Republicans are set to hold secret internal elections this Wednesday to determine their presidential candidate. However, despite the severity of external events, the party remains mired in endless internal conflict. Serious doubts persist about whether Scalise or Jordan can obtain the necessary overwhelming support from the Republican conference in an eventual floor vote.
The House GOP’s dysfunction is not only hindering their ability to respond to global crises but also jeopardizing the country’s ability to avoid another government shutdown, scheduled for next month. The minuscule Republican majority in the House means that a presidential candidate can only lose four Republican votes and still win the gavel in a House-wide vote. Democrats, refusing to save McCarthy from a revolt by eight hardliners last week, have nominated their leader, Hakeem Jeffries of New York, as their candidate for House speaker.
House Republicans met on Tuesday night as Jordan and Scalise made their arguments. The situation remains tense, with some lawmakers expressing uncertainty about either candidate’s chances. Rep. David Valadao of California said it could be difficult for Scalise or Jordan to win outright, while Rep. Mike Garcia of California put the chances of selecting a new speaker at 50%. Rep. Kat Cammack of Florida went even further, stating that “no one is close to 217,” the number needed to secure the speakership.
The division within the Republican Party reflects a fundamental ideological fault line. Far-right Republicans are demanding massive spending cuts, failing to recognize the need for compromise due to Democratic control of the White House and Senate. McCarthy’s fall from the speakership occurred after he used Democratic votes to pass a stopgap bill to keep the government open, fearing the political ramifications of a shutdown.
The question now is whether Scalise or Jordan can rally enough support before the floor vote, which could take place as early as Wednesday. Republicans are conducting the initial process behind closed doors to avoid a public display of disorder, as seen during the 15 rounds of voting that McCarthy needed to secure the top job in January.
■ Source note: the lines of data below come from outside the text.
(* ===== verification/GroupScannerFacts.v ===== *)
(** * The scanner: an admissible basket profits in every terminal state

    For a scan that reports a basket as admissible: the group is valid, every leg is a
    fresh buy of a distinct leg of the group, the cost reported is the sum of the legs,
    and whichever terminal state settles, standard or void, the quantities bought pay more
    than that cost.  The last part is exact on amounts that lie on the decimal grid. *)

From Stdlib Require Import ZArith Lia SpecFloat.
From stdpp Require Import sorting strings gmap numbers list.
From S2P Require Import Prelude.
From S2P Require Import RustText.
From S2P Require Import BTree.
From S2P Require Import F64.
From S2P Require Import NtTypes.
From S2P Require Import DecimalAmount.
From S2P Require Import OutcomeGroups.
From S2P Require Import OutcomeGroupsFacts.
From S2P Require Import ExecutableCost.
From S2P Require Import ExecutableCostFacts.
From S2P Require Import GroupScanner.

Open Scope Z_scope.

(** ** Sums *)

Lemma map_err_Ok {A E F} (f : E → F) (r : Result A E) a : map_err f r = Ok a ↔ r = Ok a.
Proof. destruct r; simpl; split; congruence. Qed.

(** Takes the checks of the scan apart. *)
Ltac scan_inv :=
  repeat first
    [ progress accept_inv
    | match goal with
      | H : blocked_with _ _ = Ok _ |- _ => apply map_err_Ok in H
      | H : blocked_with _ <$> _ = Some (Ok _) |- _ =>
          apply fmap_Some in H as (? & H & ?)
      | H : Ok _ = blocked_with _ ?r |- _ => symmetry in H; apply map_err_Ok in H; subst r
      end ].

Section Facts.
Context {D : Type} `{DecimalLaws D} `{DecimalSigns D} `{DecimalText D} `{DecimalNormalize D} `{DecimalF64 D}.
Context {NT : NtTypes} {BP : BookPrice} {IT : InstrumentText}.
Context (sha256_hex : bytes → text).
Implicit Types (input : OutcomeGroupScanInput D) (e : OutcomeGroupScanEvidence D).

(** ** The legs of a scan *)

(** [total] is the checked sum of [amounts] from [start]. *)
Fixpoint checked_sum (start : D) (amounts : list D) : option D :=
  match amounts with
  | [] => Some start
  | a :: amounts => s ← d_checked_add start a; checked_sum s amounts
  end.

Lemma checked_sum_snoc start amounts a :
  checked_sum start (amounts ++ [a]) = (s ← checked_sum start amounts; d_checked_add s a).
Proof.
  revert start. induction amounts as [|b amounts IH]; intros start; cbn [checked_sum app].
  - cbn [mbind option_bind]. by destruct (d_checked_add start a).
  - cbn [mbind option_bind]. destruct (d_checked_add start b); [apply IH|done].
Qed.

(** What holds of a leg the scan has priced. *)
Record leg_scanned input (l : OutcomeGroupLegScanEvidence D) : Prop := {
  scanned_buy : ls_order_side l = OrderBuy;
  scanned_leg : ∃ leg, bt_get (tradable_legs (scan_group input)) (ls_leg_id l) = Some leg ∧
    leg_instrument_id leg = ls_instrument_id l ∧
    d_ltb (ls_executable_quantity l) (min_quantity (order_constraints leg)) = false ∧
    quantity_step_aligned (ls_executable_quantity l) (quantity_step (order_constraints leg)) = Some true;
  scanned_fresh :
    ls_observed_unix_ms l ≤ scan_now_unix_ms input ≤ ls_observed_unix_ms l + max_book_age_ms input;
  scanned_positive : d_gtb (ls_executable_quantity l) d_zero = true;
}.

(** The evidence and the quantities of the legs priced so far. *)
Record scanned input e (quantities : BTreeMap text D) : Prop := {
  scanned_sorted : bt_sorted quantities;
  scanned_each : Forall (leg_scanned input) (sc_leg_costs e);
  scanned_distinct : NoDup (ls_leg_id <$> sc_leg_costs e);
  scanned_quantities : quantities ≡ₚ (λ l, (ls_leg_id l, ls_executable_quantity l)) <$> sc_leg_costs e;
  scanned_total : checked_sum d_zero (ls_total_adjusted_cost <$> sc_leg_costs e) = Some (sc_total_adjusted_cost e);
}.

Lemma price_candidate_leg_Ok input c book l :
  price_candidate_leg input c book = Ok l →
  ls_leg_id l = cand_leg_id c ∧ ls_order_side l = cand_order_side c ∧
  depth_observed_unix_ms book = Some (ls_observed_unix_ms l) ∧
  (∃ leg, bt_get (tradable_legs (scan_group input)) (cand_leg_id c) = Some leg ∧
     ls_instrument_id l = leg_instrument_id leg) ∧
  d_gtb (ls_executable_quantity l) d_zero = true.
Proof.
  unfold price_candidate_leg. intros Hp. accept_inv. injection Hp as <-. simpl. split_and!; [done|done|done|eauto|].
  match goal with Hq : decimal_from_f64 (vwap_quantity _) = Ok _ |- _ => unfold decimal_from_f64 in Hq; accept_inv;
    apply bind_Some in Hq as (v & _ & Hq); destruct (d_gtb v d_zero) eqn:Hz; congruence end.
Qed.
(* ===== verification/KillSwitchFlatten.v ===== *)
(** * Kill switch: the flatten plan, its outcomes and the action router

    Models [src/src/bolt_v3_kill_switch_flatten.rs] and
    [src/src/bolt_v3_kill_switch_action_router.rs]: the snapshot of the positions, the
    plan of reduce-only orders that closes the open ones while the switch is flattening,
    the verdict over the reported outcomes, and the router's proof-only decisions. *)

From Stdlib Require Import ZArith Lia.
From stdpp Require Import sorting strings gmap numbers list relations.
From S2P Require Import Prelude.
From S2P Require Import RustText.
From S2P Require Import BTree.
From S2P Require Import DecimalAmount.
From S2P Require Import NtTypes.
From S2P Require Import OutcomeVerdicts.
From S2P Require Import KillSwitch.
From S2P Require Import OrderIntent.
From S2P Require Import PositionContract.

Open Scope Z_scope.

(** ** The claim a forced reduction carries *)

Inductive BoltV3KillSwitchForcedReductionError : Type :=
| ReductionMissingHaltId
| ReductionMissingActionId
| ReductionInvalidPolicySha256.

Record BoltV3KillSwitchForcedReductionClaim : Type := mkReductionClaim {
  claim_halt_id : text;
  claim_action_id : text;
  claim_policy_sha256 : text;
}.

(** [BoltV3KillSwitchForcedReductionClaim::new]. *)
Definition reduction_claim_new (halt_id action_id policy_sha256 : text)
    : Result BoltV3KillSwitchForcedReductionClaim BoltV3KillSwitchForcedReductionError :=
  if blank halt_id then Err ReductionMissingHaltId
  else if blank action_id then Err ReductionMissingActionId
  else if negb (is_sha256_hex_digest policy_sha256) then Err ReductionInvalidPolicySha256
  else Ok (mkReductionClaim halt_id action_id policy_sha256).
They will debate and vote on a proposed change to conference rules to raise the threshold for winning the nomination, as part of an effort to avoid similar theatrical proceedings.
Both Jordan and Scalise pledged to support each other if they become the nominee, lawmakers said after Tuesday’s candidate forum. While Jordan has the endorsement of former President Donald Trump, Scalise is seen as a more moderate choice and has a track record of fundraising success. However, if neither candidate gains enough support, a compromise candidate could emerge.
Regardless of who becomes the next speaker, they will face relentless pressure from a divided balance of power in Washington and a Republican Party that has struggled to provide long-term governance. The victor will also have to decide whether to change the rule allowing any member to call a vote to remove the president, something McCarthy offered to hardliners earlier this year.
Time is running out for House Republicans to unite and address both internal divisions and pressing global issues. Failure to do so will not only undermine the country’s ability to respond effectively to crises but also further expose the dysfunction of the Republican Party, which could have detrimental effects on their chances in next year’s elections.